Am heutigen Donnerstag treffen Altmaier und Nordrhein-Westfalens Ministerpräsidentin Hannelore Kraft (SPD) EU-Wettbewerbskommissar Joaquín Almunia in Brüssel. Die EU bewertet die Milliarden-Rabatte für die deutsche Industrie bei der Ökostrom-Förderung als problematisch.

Altmaier signalisierte, dass die Ausnahmen begrenzt werden könnten. "Wir müssen die Energiewende in Deutschland selber bezahlbar machen, und deshalb müssen wir darüber reden, wie wir die Ausnahmen für die Energie auf diejenigen Unternehmen konzentrieren, die sie am dringendsten brauchen." Konkreter wurde der Minister aber nicht. "Es wäre aber falsch, wenn ich jetzt einzelne Branchen nennen würde, weil dann sofort eine Diskussion anfängt. Es ist nichts entschieden", sagte Altmaier.

Einem Papier aus dem Umweltministerium zufolge gibt es Überlegungen, ganze Industriezweige wieder komplett zur Zahlung der Umlage für die Ökostrom-Förderung heranzuziehen. Betroffen sein könnten nach Informationen des Handelsblatts der Braunkohle- und Steinkohle-Bergbau, andere Bergbau-Unternehmen und die Gewinnung von Steinen und Erden, die Zement-, Ziegel- und Recyclingindustrie sowie Unternehmen aus der Nahrungs-, Getränke- und Futtermittelwirtschaft.

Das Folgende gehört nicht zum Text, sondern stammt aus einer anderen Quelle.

(* ===== verification/JsDate.v ===== *)
(** * Dates and the local clock

    What the client uses of [Date].  A date is its local time in milliseconds since the
    start of 1970, so the getters and the setters are arithmetic; which moment a local time
    is (the time zone) is a parameter where the code needs it.  Days and civil dates are
    converted by the usual era arithmetic; that it is the Gregorian calendar is
    [civil_of_days], [days_of_civil]. *)
From S2P Require Import Prelude JsString JsNumber.

(** ** Days and civil dates *)

(** Days since the epoch of a civil date, [month] from 0; months and days may overflow. *)
Definition days_from_civil (y m d : Z) : Z :=
  let y := if m <=? 2 then y - 1 else y in
  let era := y / 400 in
  let yoe := y mod 400 in
  let doy := (153 * (if m <=? 2 then m + 9 else m - 3) + 2) / 5 + d - 1 in
  era * 146097 + (yoe * 365 + yoe / 4 - yoe / 100 + doy) - 719468.
Definition MakeDay (year month date : Z) : Z :=
  days_from_civil (year + month / 12) (month mod 12 + 1) 1 + date - 1.

(** [new Date(y, m, d, h, mi, s)] before the time zone: years 0 to 99 mean 1900 to 1999. *)
Definition local_time (y m d h mi s : Z) : Z :=
  let y := if (0 <=? y) && (y <=? 99) then 1900 + y else y in
  1000 * (86400 * MakeDay y m d + 3600 * h + 60 * mi + s).

(** The civil date of a day, [month] from 0. *)
Definition civil_from_days (days : Z) : Z * Z * Z :=
  let z := days + 719468 in
  let era := z / 146097 in
  let doe := z mod 146097 in
  let yoe := (doe - doe / 1460 + doe / 36524 - doe / 146096) / 365 in
  let doy := doe - (365 * yoe + yoe / 4 - yoe / 100) in
  let mp := (5 * doy + 2) / 153 in
  let d := doy - (153 * mp + 2) / 5 + 1 in
  let m := if mp <? 10 then mp + 3 else mp - 9 in
  (yoe + era * 400 + (if m <=? 2 then 1 else 0), m - 1, d).

Definition year_of (local : Z) : Z := (civil_from_days (local / 86400000)).1.1.

(** [d.setFullYear(y)] on the local time of [d]. *)
Definition setFullYear (y local : Z) : Z :=
  let '(_, m, d) := civil_from_days (local / 86400000) in
  86400000 * MakeDay y m d + local mod 86400000.

(** ** Getters and constructors *)

Definition civil (local : Z) : Z * Z * Z := civil_from_days (local / 86400000).
Definition getFullYear (local : Z) : Z := (civil local).1.1.
Definition getMonth (local : Z) : Z := (civil local).1.2.
Definition getDate (local : Z) : Z := (civil local).2.

(** [new Date(y, m, d)]. *)
Definition new_Date (y m d : Z) : Z := local_time y m d 0 0 0.

(** ** The calendar *)

Lemma days_from_civil_400 y m d k : days_from_civil (y + 400 * k) m d = days_from_civil y m d + 146097 * k.
Proof.
  unfold days_from_civil.
  assert (forall a, (a + 400 * k) / 400 = a / 400 + k /\ (a + 400 * k) mod 400 = a mod 400) as Hd.
  { intros a. rewrite (Z.mul_comm 400 k). by rewrite Z.div_add, Z.mod_add. }
  destruct (m <=? 2).
  - replace (y + 400 * k - 1) with (y - 1 + 400 * k) by lia. destruct (Hd (y - 1)) as [-> ->]. lia.
  - destruct (Hd y) as [-> ->]. lia.
Qed.

Lemma civil_from_days_400 days k : civil_from_days (days + 146097 * k) =
  let '(y, m, d) := civil_from_days days in (y + 400 * k, m, d).
Proof.
  unfold civil_from_days. replace (days + 146097 * k + 719468) with (days + 719468 + k * 146097) by lia.
  rewrite Z.div_add, Z.mod_add by done. cbv zeta. f_equal. f_equal. lia.
Qed.

Definition leap (y : Z) : bool := (y mod 4 =? 0) && (negb (y mod 100 =? 0) || (y mod 400 =? 0)).
Definition month_length (y m : Z) : Z :=
  if m =? 1 then (if leap y then 29 else 28)
  else if existsb (Z.eqb m) [3; 5; 8; 10] then 30 else 31.


(** Dates that exist, [m] from 0. *)
Definition valid_civil (y m d : Z) : bool := (0 <=? m) && (m <? 12) && (1 <=? d) && (d <=? month_length y m).

Lemma leap_400 y k : leap (y + 400 * k) = leap y.
Proof.
  unfold leap.
  assert ((y + 400 * k) mod 4 = y mod 4 /\ (y + 400 * k) mod 100 = y mod 100 /\ (y + 400 * k) mod 400 = y mod 400)
    as (-> & -> & ->); [|done].
  repeat split; Z.to_euclidean_division_equations; lia.
Qed.

Lemma month_length_400 y m k : month_length (y + 400 * k) m = month_length y m.
Proof. unfold month_length. by rewrite leap_400. Qed.

(** The era of 400 years starts on the first of March; [era_start y] is the day of the era
    its year [y] starts on, [era_length y] its number of days. *)
Definition era_start (y : Z) : Z := 365 * y + y / 4 - y / 100.
Definition era_length (y : Z) : Z := if leap (y + 1) then 366 else 365.
Definition era_quot (doe : Z) : Z := doe - doe / 1460 + doe / 36524 - doe / 146096.

Lemma era_ends : forall_from (fun y =>
  (era_quot (era_start y) / 365 =? y) && (era_quot (era_start y + era_length y - 1) / 365 =? y) &&
  ((era_start (y + 1) =? era_start y + era_length y) || (y =? 399)) &&
  (0 <=? era_start y) && (era_start y + era_length y <=? 146097)) 400 0 = true.
Proof. vm_compute. reflexivity. Qed.

Lemma era_quot_mono a b : 0 <= a <= b -> b < 146097 -> era_quot a <= era_quot b.
Proof. intros H Hb. unfold era_quot. euclid. Qed.

Lemma era_year y doy : 0 <= y < 400 -> 0 <= doy < era_length y ->
  era_quot (era_start y + doy) / 365 = y /\ 0 <= era_start y + doy < 146097.
Proof.
  intros Hy Hd. pose proof (forall_from_spec _ _ _ era_ends y ltac:(lia)) as H. cbv beta in H. b2p.
  set (a := era_start y) in *. set (l := era_length y) in *.
  pose proof (era_quot_mono a (a + doy) ltac:(lia) ltac:(lia)) as Hlo.
  pose proof (era_quot_mono (a + doy) (a + l - 1) ltac:(lia) ltac:(lia)) as Hhi.
  split; [|lia]. apply Z.le_antisymm.
  - apply (Z.div_le_mono _ _ 365) in Hhi; lia.
  - apply (Z.div_le_mono _ _ 365) in Hlo; lia.
Qed.

(** Every day of the era lies in one of its years. *)
Lemma era_day doe : 0 <= doe < 146097 -> exists y doy,
  0 <= y < 400 /\ 0 <= doy < era_length y /\ doe = era_start y + doy.
Proof.
  intros Hd.
  assert (forall n : nat, (n <= 400)%nat -> doe < (if (n =? 400)%nat then 146097 else era_start (Z.of_nat n)) ->
    exists y doy, 0 <= y < 400 /\ 0 <= doy < era_length y /\ doe = era_start y + doy) as H.
  { induction n as [|n IH]; intros Hn Hlt; [change (doe < 0) in Hlt; lia|].
    destruct (Z.lt_ge_cases doe (era_start (Z.of_nat n))) as [Hl|Hl].
    - apply IH; [lia|]. destruct (Nat.eqb_spec n 400); [lia|done].
    - pose proof (forall_from_spec _ _ _ era_ends (Z.of_nat n) ltac:(lia)) as H. cbv beta in H. b2p.
      exists (Z.of_nat n), (doe - era_start (Z.of_nat n)). split_and!; try lia.
      destruct (Nat.eqb_spec (S n) 400) as [E|E].
      + assert (n = 399%nat) as -> by lia. change (doe < 146097) in Hlt. change (doe - 145731 < 366). lia.
      + replace (Z.of_nat (S n)) with (Z.of_nat n + 1) in Hlt by lia.
        match goal with H : _ \/ _ |- _ => destruct H end; b2p; lia. }
  apply (H 400%nat); [lia|]. cbn. lia.
Qed.

(** Months and days within a year that starts in March. *)
Definition month_part (doy : Z) : Z * Z :=
  let mp := (5 * doy + 2) / 153 in (if mp <? 10 then mp + 3 else mp - 9, doy - (153 * mp + 2) / 5 + 1).
Definition year_day (m d : Z) : Z := (153 * (if m <=? 2 then m + 9 else m - 3) + 2) / 5 + d - 1.

Lemma month_parts : forall_from (fun doy =>
  let '(m, d) := month_part doy in
  (1 <=? m) && (m <=? 12) && (1 <=? d) && (year_day m d =? doy) &&
  ((m =? 2) && (d <=? doy - 336) && (337 <=? doy) || negb (m =? 2) && (d <=? month_length 1 (m - 1)))) 366 0 = true.
Proof. vm_compute. reflexivity. Qed.

Lemma year_days : forall_from (fun m => forall_from (fun d =>
  let doy := year_day (m + 1) d in
  let '(m', d') := month_part doy in
  (m' =? m + 1) && (d' =? d) && (0 <=? doy) && ((doy <? 365) || ((m =? 1) && (d =? 29) && (doy =? 365))))
    (Z.to_nat (month_length 0 m)) 1) 12 0 = true.
Proof. vm_compute. reflexivity. Qed.

Lemma civil_from_era era y doy : 0 <= y < 400 -> 0 <= doy < era_length y ->
  civil_from_days (era * 146097 + (era_start y + doy) - 719468) =
    let '(m, d) := month_part doy in (y + era * 400 + (if m <=? 2 then 1 else 0), m - 1, d).
Proof.
  intros Hy Hd. destruct (era_year y doy Hy Hd) as [Hq Hr]. unfold civil_from_days.
  replace (era * 146097 + (era_start y + doy) - 719468 + 719468) with (era_start y + doy + era * 146097) by lia.
  rewrite Z.div_add, Z.mod_add, (Z.div_small (era_start y + doy)), (Z.mod_small (era_start y + doy)) by lia.
  change (era_start y + doy - (era_start y + doy) / 1460 + (era_start y + doy) / 36524 - (era_start y + doy) / 146096)
    with (era_quot (era_start y + doy)).
  rewrite Hq. cbv zeta. change (365 * y + y / 4 - y / 100) with (era_start y).
  replace (era_start y + doy - era_start y) with doy by lia. reflexivity.
Qed.

(** A day's civil date exists and is that day. *)
Lemma civil_of_days n :
  let '(y, m, d) := civil_from_days n in valid_civil y m d = true /\ days_from_civil y (m + 1) d = n.
Proof.
  destruct (era_day ((n + 719468) mod 146097)) as (y & doy & Hy & Hd & E); [apply Z.mod_pos_bound; lia|].
  assert (exists era, n = era * 146097 + (era_start y + doy) - 719468) as [era ->]
    by (exists ((n + 719468) / 146097); euclid). clear E.
  rewrite civil_from_era by done.
  assert (doy < 366) as Hdoy by (unfold era_length in Hd; case_match; lia).
  pose proof (forall_from_spec _ _ _ month_parts doy ltac:(lia)) as H. cbv beta in H.
  destruct (month_part doy) as [m d]. b2p. split.
  - unfold valid_civil. rewrite !andb_true_iff, !Z.leb_le, Z.ltb_lt. split_and!; try lia.
    match goal with H : _ \/ _ |- _ => destruct H end; b2p.
    + subst m. unfold month_length, era_length in *. change (2 - 1 =? 1) with true. cbn [Z.leb Z.compare Pos.compare Pos.compare_cont].
      replace (y + era * 400 + 1) with (y + 1 + 400 * era) by lia. rewrite leap_400. case_match; lia.
    + unfold month_length in *. destruct (m - 1 =? 1) eqn:Em; [b2p; lia|done].
  - unfold days_from_civil.
    replace (m - 1 + 1) with m by lia.
    replace (if m <=? 2 then y + era * 400 + (if m <=? 2 then 1 else 0) - 1 else y + era * 400 + (if m <=? 2 then 1 else 0))
      with (y + era * 400) by (case_match; lia).
    rewrite Z.div_add, Z.mod_add, (Z.div_small y), (Z.mod_small y) by lia.
    change (365 * y + y / 4 - y / 100) with (era_start y).
    match goal with H : year_day m d = doy |- _ => unfold year_day in H end.
    unfold era_start. lia.
Qed.

(** A date that exists is the civil date of its day. *)
Lemma days_of_civil y m d : valid_civil y m d = true -> civil_from_days (days_from_civil y (m + 1) d) = (y, m, d).
Proof.
  intros Hv. unfold valid_civil in Hv. b2p.
  set (y' := if m + 1 <=? 2 then y - 1 else y).
  assert (d <= month_length 0 m) as Hm0.
  { unfold month_length in *. change (leap 0) with true. repeat case_match; lia. }
  pose proof (forall_from_spec _ _ _ year_days m ltac:(lia)) as H4. cbv beta in H4.
  apply forall_from_spec with (x := d) in H4; [|lia]. cbv beta zeta in H4.
  assert (days_from_civil y (m + 1) d = y' / 400 * 146097 + (era_start (y' mod 400) + year_day (m + 1) d) - 719468) as ->.
  { unfold days_from_civil, era_start, year_day. fold y'. lia. }
  destruct (month_part (year_day (m + 1) d)) as [m' d'] eqn:Em. b2p. subst m' d'.
  rewrite civil_from_era, Em.
  - replace (m + 1 - 1) with m by lia. f_equal. f_equal. subst y'. case_match; b2p; euclid.
  - apply Z.mod_pos_bound. lia.
  - split; [done|]. unfold era_length. match goal with H : _ \/ _ |- _ => destruct H as [H|H] end; b2p; [case_match; lia|].
    subst m d. assert (leap (y' mod 400 + 1) = true) as ->; [|lia].
    rewrite <- (leap_400 _ (y' / 400)). replace (y' mod 400 + 1 + 400 * (y' / 400)) with y by (change y' with (y - 1); euclid).
    unfold month_length in *. cbn in *. by destruct (leap y); [|lia].
Qed.

(** [MakeDay] with a month of the year: [d] counts days from the first of the month. *)
Lemma MakeDay_days y m d : 0 <= m < 12 -> MakeDay y m d = days_from_civil y (m + 1) d.
Proof.
  intros Hm. unfold MakeDay. rewrite Z.div_small, Z.mod_small by lia.
  unfold days_from_civil. rewrite Z.add_0_r. lia.
Qed.

Lemma new_Date_civil y m d : 100 <= y -> valid_civil y m d = true -> civil (new_Date y m d) = (y, m, d).
Proof.
  intros Hy Hv. unfold civil, new_Date, local_time. destruct ((0 <=? y) && (y <=? 99)) eqn:E; [b2p; lia|].
  replace (1000 * _) with (MakeDay y m d * 86400000) by lia. rewrite Z.div_mul by done.
  rewrite MakeDay_days by (unfold valid_civil in Hv; b2p; lia). by apply days_of_civil.
Qed.

Lemma civil_new_Date local : let '(y, m, d) := civil local in 100 <= y -> new_Date y m d = local / 86400000 * 86400000.
Proof.
  unfold civil. pose proof (civil_of_days (local / 86400000)) as H. destruct (civil_from_days _) as [[y m] d].
  destruct H as [Hv Hd]. intros Hy. unfold new_Date, local_time.
  destruct ((0 <=? y) && (y <=? 99)) eqn:E; [b2p; lia|].
  rewrite MakeDay_days by (unfold valid_civil in Hv; b2p; lia). lia.
Qed.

Genug Kraftwerke, weniger Windräder an Land

In dem Textvorschlag der Union stehen nach Angaben der Agentur Reuters bereits weitere konkrete Pläne: Demnach soll der Windrad-Bau an Land gebremst werden. Zudem sollen Betreiber von Ökostromkraftwerken künftig ihre Elektrizität selbst vermarkten. Bisher verkaufen die Netzbetreiber den Ökostrom für die Anlagenbetreiber an der Börse.

Die Hoffnungen großer Energieversorger wie RWE und E.on auf eine Förderung von Kohle- und Gaskraftwerken als Absicherung für die schwankende Ökostrom-Produktion werden in dem Papier gedämpft. "Derzeit verfügen wir über ausreichend Kraftwerke, um jederzeit die Stromnachfrage decken zu können." Bis 2017 werde es kein Problem geben, da man ausreichend Reservekraftwerke habe. Kohle- und Gaskraftwerke rechneten sich künftig immer weniger, da der Ökostrom-Anteil steigt und sie so immer weniger laufen.

Altmaier sagte, er hoffe, bis zum Wochenende gemeinsam mit der SPD ein Konzept für die künftige Gestaltung der Stromrabatte vorlegen zu können.

Momentan zahlen 2.300 Unternehmen mit besonders hohem Stromverbrauch nur 0,05 Cent Ökostrom-Umlage je Kilowattstunde – der normale Bürger hingegen 5,23 Cent. Das ergibt für die Unternehmen einen Vorteil von insgesamt etwa fünf Milliarden Euro.